- _WHAT YOU HAVE TO DO_
When you reach the line in the data below that contains "so [SKIP LOCKED] skips nothing. *)", please start repeating lines exactly, and stop after the line that contains "sg_created_at owner lease batch.", repeating nothing else.

- _Stored items_
=== Section Start ===

Definition check_step_row (r : step_row) (d : DB) : res unit :=
  _ ← guard_err (1 <=? ss_attempt r) (saga_check "saga_steps_attempt_check");
  _ ← guard_err (bool_decide (ss_direction r ∈ [DirectionForward; DirectionCompensation]))
        (saga_check "saga_steps_direction_check");
  _ ← guard_err (bool_decide (ss_status r = StepAttempted ↔ ss_finished_at r = None))
        (saga_check "saga_steps_finished_at_check");
  _ ← guard_err (bool_decide (ss_status r ∈ [StepAttempted; StepSucceeded; StepFailed]))
        (saga_check "saga_steps_status_check");
  _ ← guard_err (bool_decide (ss_step r ∈ [StepReserve; StepGateway; StepSettle]))
        (saga_check "saga_steps_step_check");
  _ ← guard_err (negb (existsb (λ r', bool_decide (ss_id r' = ss_id r)) (saga_steps d)))
        (PgError UniqueViolation "saga_steps_pkey" "duplicate key value");
  _ ← guard_err (negb (existsb (λ r', bool_decide (ss_saga_id r' = ss_saga_id r) &&
                   bool_decide (ss_step r' = ss_step r) && bool_decide (ss_direction r' = ss_direction r) &&
                   (ss_attempt r' =? ss_attempt r)) (saga_steps d)))
        (PgError UniqueViolation "saga_steps_attempt_key" "duplicate key value");
  _ ← guard_err (bool_decide (is_Some (saga_instances d !! ss_saga_id r)))
        (PgError ForeignKeyViolation "saga_steps_saga_id_fkey" "violates foreign key constraint");
  guard_err (match ss_transaction_id r with
             | Some x => bool_decide (is_Some (transactions d !! x))
             | None => true
             end)
        (PgError ForeignKeyViolation "saga_steps_transaction_id_fkey" "violates foreign key constraint").

(** One INSERT into [saga_steps], with the constraints of migration 000015. *)
Definition insert_step (r : step_row) : M unit :=
  _ ← sql_exec;
  ok ← gets (check_step_row r);
  _ ← lift ok;
  _ ← take_locks [StepKey (ss_saga_id r) (ss_step r) (ss_direction r) (ss_attempt r)];
  modify (λ d, set_saga_steps (saga_steps d ++ [r]) d).

Definition attempt_row (now : Time) (a : Attempt) : step_row :=
  mk_step_row (At_ID a) (At_SagaID a) (At_Step a) (At_Number a) (At_Direction a) (At_Status a)
    (At_TransactionID a) (nullif_empty (At_GatewayKey a)) (nullif_empty (At_Error a)) now (Some now).

Definition pgsaga_CommitStep (c : StepCommit) : M unit :=
  now ← sql_now;
  _ ← insert_step (attempt_row now (Sc_Attempt c));
  advance (Sc_Transition c).

(** ** What the transaction-scoped statements change *)

Lemma advance_ok t u w w' : advance t w = (Ok u, w') →
  ∃ r, saga_instances (w_db w) !! Tr_SagaID t = Some r ∧ sg_status r = Tr_From t ∧
    w_db w' = set_saga_instances (<[Tr_SagaID t := advance_row (w_now w) t r]> (saga_instances (w_db w))) (w_db w) ∧
    w_now w' = w_now w.
Proof.
  unfold advance. intros H. mrun. simpl in *.
  destruct (saga_instances (w_db w) !! Tr_SagaID t) as [r|] eqn:Hr; mrun.
  case_bool_decide; mrun. exists r. by simpl.
Qed.

Lemma insert_step_ok r u w w' : insert_step r w = (Ok u, w') →
  check_step_row r (w_db w) = Ok tt ∧
  w_db w' = set_saga_steps (saga_steps (w_db w) ++ [r]) (w_db w) ∧ w_now w' = w_now w.
Proof. unfold insert_step. intros H. mrun. simpl in *. by repeat match goal with x : () |- _ => destruct x end. Qed.

Lemma pgsaga_CommitStep_ok c u w w' : pgsaga_CommitStep c w = (Ok u, w') →
  ∃ r, saga_instances (w_db w) !! Tr_SagaID (Sc_Transition c) = Some r ∧
    sg_status r = Tr_From (Sc_Transition c) ∧
    check_step_row (attempt_row (w_now w) (Sc_Attempt c)) (w_db w) = Ok tt ∧
    w_db w' = set_saga_steps (saga_steps (w_db w) ++ [attempt_row (w_now w) (Sc_Attempt c)])
      (set_saga_instances (<[Tr_SagaID (Sc_Transition c) :=
          advance_row (w_now w) (Sc_Transition c) r]> (saga_instances (w_db w))) (w_db w)) ∧
    w_now w' = w_now w.
Proof.
  unfold pgsaga_CommitStep. intros H. mrun.
  match goal with Hi : insert_step _ _ = _ |- _ => apply insert_step_ok in Hi as (Hc & Hd & Hn) end.
  apply advance_ok in H as (r & Hl & Hs & Hd' & Hn'). rewrite Hd in Hl, Hd'. rewrite Hn in Hd', Hn'.
  exists r. by rewrite Hd'.
Qed.

(** ** The standalone statements (store.go) *)

Definition saga_key_taken (principal : string) (key : option string) (d : DB) : bool :=
  match key with
  | Some k => bool_decide (map_Exists (λ _ r, sg_principal_id r = principal ∧
                 sg_idempotency_key r = Some k) (saga_instances d))
  | None => false
  end.

Definition getByIdempotencyKey (principalID key : string) : M Instance_ :=
  _ ← tx_start; _ ← sql_exec;
  found ← gets (λ d, filter (λ kr, sg_principal_id kr.2 = principalID ∧ sg_idempotency_key kr.2 = Some key)
                       (map_to_list (saga_instances d)));
  match found with
  | (id, r) :: _ => mret (instance_of id r)
  | [] => fail ErrSagaNotFound
  end.

(** [INSERT ... ON CONFLICT DO NOTHING RETURNING]: no row when the key is taken;
    [until] is [time.Until(in.StepDeadlineAt)]. *)
Definition insert_saga (i : Instance_) (until : Z) : M (option Instance_) :=
  _ ← sql_exec;
  now ← sql_now;
  let row := mk_saga_row (Inst_SagaType i) (Inst_PrincipalID i) (Inst_CurrentStep i) (Inst_Status i)
    (Inst_Payload i) 0 None (Inst_IdempotencyKey i) None None (now + until) now now in
  _ ← lift (check_saga_row row);
  taken ← gets (saga_key_taken (Inst_PrincipalID i) (Inst_IdempotencyKey i));
  if (taken : bool) then mret None
  else
    dup ← gets (λ d, bool_decide (is_Some (saga_instances d !! Inst_ID i)));
    _ ← guard_M (negb dup) (PgError UniqueViolation "saga_instances_pkey" "duplicate key value");
    _ ← modify (λ d, set_saga_instances (<[Inst_ID i := row]> (saga_instances d)) d);
    mret (Some (instance_of (Inst_ID i) row)).

Definition saga_Create (i : Instance_) : M Instance_ :=
  clock ← clock_Now;
  created ← autocommit (insert_saga i (Inst_StepDeadlineAt i - clock));
  match created with
  | Some instance => mret instance
  | None =>
      match Inst_IdempotencyKey i with
      | Some k => getByIdempotencyKey (Inst_PrincipalID i) k
      | None => fail (ErrOther "no row returned and no idempotency key to look it up by")
      end
  end.

Definition saga_Get (id : UUID) : M Instance_ :=
  _ ← tx_start; _ ← sql_exec;
  row ← gets (λ d, saga_instances d !! id);
  match row with
  | Some r => mret (instance_of id r)
  | None => fail ErrSagaNotFound
  end.

Definition lease_free (now : Time) (r : saga_row) : bool :=
  match sg_lease_expires_at r with None => true | Some t => t <? now end.

Definition set_lease (owner : string) (until now : Time) (r : saga_row) : saga_row :=
  mk_saga_row (sg_saga_type r) (sg_principal_id r) (sg_current_step r) (sg_status r) (sg_payload r)
    (sg_retry_count r) (sg_last_error r) (sg_idempotency_key r) (Some owner) (Some until)
    (sg_step_deadline_at r) (sg_created_at r) now.

(** A claim: the rows the predicate selects, in the order of [by], at most
    [batch] of them, get this owner's lease.  No other claimer holds a row lock,
    so [SKIP LOCKED] skips nothing. *)
Definition saga_claim (p : Time → saga_row → bool) (by_ : saga_row → Time)
    (owner : string) (lease : Z) (batch : nat) : M (list Instance_) := autocommit (
  _ ← sql_exec;
  now ← sql_now;
  rows ← gets (λ d, take batch (sort_by (λ a b, by_ a.2 <=? by_ b.2)
                      (filter (λ kr : UUID * saga_row, p now kr.2 = true) (map_to_list (saga_instances d)))));
  let claimed := (λ kr : UUID * saga_row, (kr.1, set_lease owner (now + lease) now kr.2)) <$> rows in
  _ ← modify (λ d, set_saga_instances (list_to_map claimed ∪ saga_instances d) d);
  mret ((λ kr : UUID * saga_row, instance_of kr.1 kr.2) <$> claimed)).

Definition saga_ClaimRunnable (sagaType owner : string) (lease : Z) (batch : nat) : M (list Instance_) :=
  saga_claim (λ now r, bool_decide (sg_saga_type r = sagaType) &&
                bool_decide (sg_status r ∈ runnableStatuses) && lease_free now r)
    sg_created_at owner lease batch.

Definition saga_ClaimExpired (sagaType owner : string) (lease : Z) (batch : nat) : M (list Instance_) :=
  saga_claim (λ now r, bool_decide (sg_saga_type r = sagaType) &&
                bool_decide (sg_status r ∉ terminalStatuses) && (sg_step_deadline_at r <? now) &&
                lease_free now r)
    sg_step_deadline_at owner lease batch.

Definition saga_Advance (t : Transition) : M unit := autocommit (advance t).

Definition saga_RenewLease (id : UUID) (owner : string) (lease : Z) : M unit := autocommit (
  _ ← sql_exec;
  now ← sql_now;
  row ← gets (λ d, saga_instances d !! id);
  match row with
  | Some r =>
      if bool_decide (sg_lease_owner r = Some owner)
      then modify (λ d, set_saga_instances (<[id := set_lease owner (now + lease) now r]> (saga_instances d)) d)
      else fail saga_ErrLeaseLost
  | None => fail saga_ErrLeaseLost
  end).

(** A transaction of several statements on the store's own pool: an error rolls
    the database back, and so does a COMMIT the server refuses. *)
Definition pool_tx {A} (body : M A) : M A := λ w0,
  match (_ ← sql_exec; tx_start) w0 with
  | (Err e, w) => (Err e, w)
  | (Ok _, w) =>
      match body w with
      | (Err e, w') => (Err e, set_db (w_db w) w')
      | (Ok a, w') =>
          match next_commit w' with
          | (Ok CommitDone, w'') => (Ok a, w'')
          | (Ok (CommitAborted e), w'') => (Err e, set_db (w_db w) w'')
          | (Ok (CommitLost e), w'') => (Err e, w'')
          | (Err e, w'') => (Err e, w'')
          end
      end
  end.

Definition saga_BeginStep (a : StartAttempt) (t : Transition) : M unit :=
  pool_tx (
    now ← sql_now;
    _ ← insert_step (mk_step_row (Sa_ID a) (Sa_SagaID a) (Sa_Step a) (Sa_Number a) (Sa_Direction a)
          StepAttempted None (nullif_empty (Sa_GatewayKey a)) None now None);
    advance t).

Definition saga_RecordAttempt (a : Attempt) : M unit := autocommit (
  now ← sql_now;
  insert_step (attempt_row now a)).

Definition saga_Escalate (t : Transition) (alert : Event) : M unit :=
  pool_tx (_ ← advance t; outbox_Append alert).

Definition finish_row (now : Time) (f : FinishAttempt) (r : step_row) : step_row :=
  mk_step_row (ss_id r) (ss_saga_id r) (ss_step r) (ss_attempt r) (ss_direction r) (Fa_Status f)
    (Fa_TransactionID f) (ss_gateway_key r) (nullif_empty (Fa_Error f)) (ss_started_at r) (Some now).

=== Section End ===

- _TASK ANSWER_
    so [SKIP LOCKED] skips nothing. *)
Definition saga_claim (p : Time → saga_row → bool) (by_ : saga_row → Time)
    (owner : string) (lease : Z) (batch : nat) : M (list Instance_) := autocommit (
  _ ← sql_exec;
  now ← sql_now;
  rows ← gets (λ d, take batch (sort_by (λ a b, by_ a.2 <=? by_ b.2)
                      (filter (λ kr : UUID * saga_row, p now kr.2 = true) (map_to_list (saga_instances d)))));
  let claimed := (λ kr : UUID * saga_row, (kr.1, set_lease owner (now + lease) now kr.2)) <$> rows in
  _ ← modify (λ d, set_saga_instances (list_to_map claimed ∪ saga_instances d) d);
  mret ((λ kr : UUID * saga_row, instance_of kr.1 kr.2) <$> claimed)).

Definition saga_ClaimRunnable (sagaType owner : string) (lease : Z) (batch : nat) : M (list Instance_) :=
  saga_claim (λ now r, bool_decide (sg_saga_type r = sagaType) &&
                bool_decide (sg_status r ∈ runnableStatuses) && lease_free now r)
    sg_created_at owner lease batch.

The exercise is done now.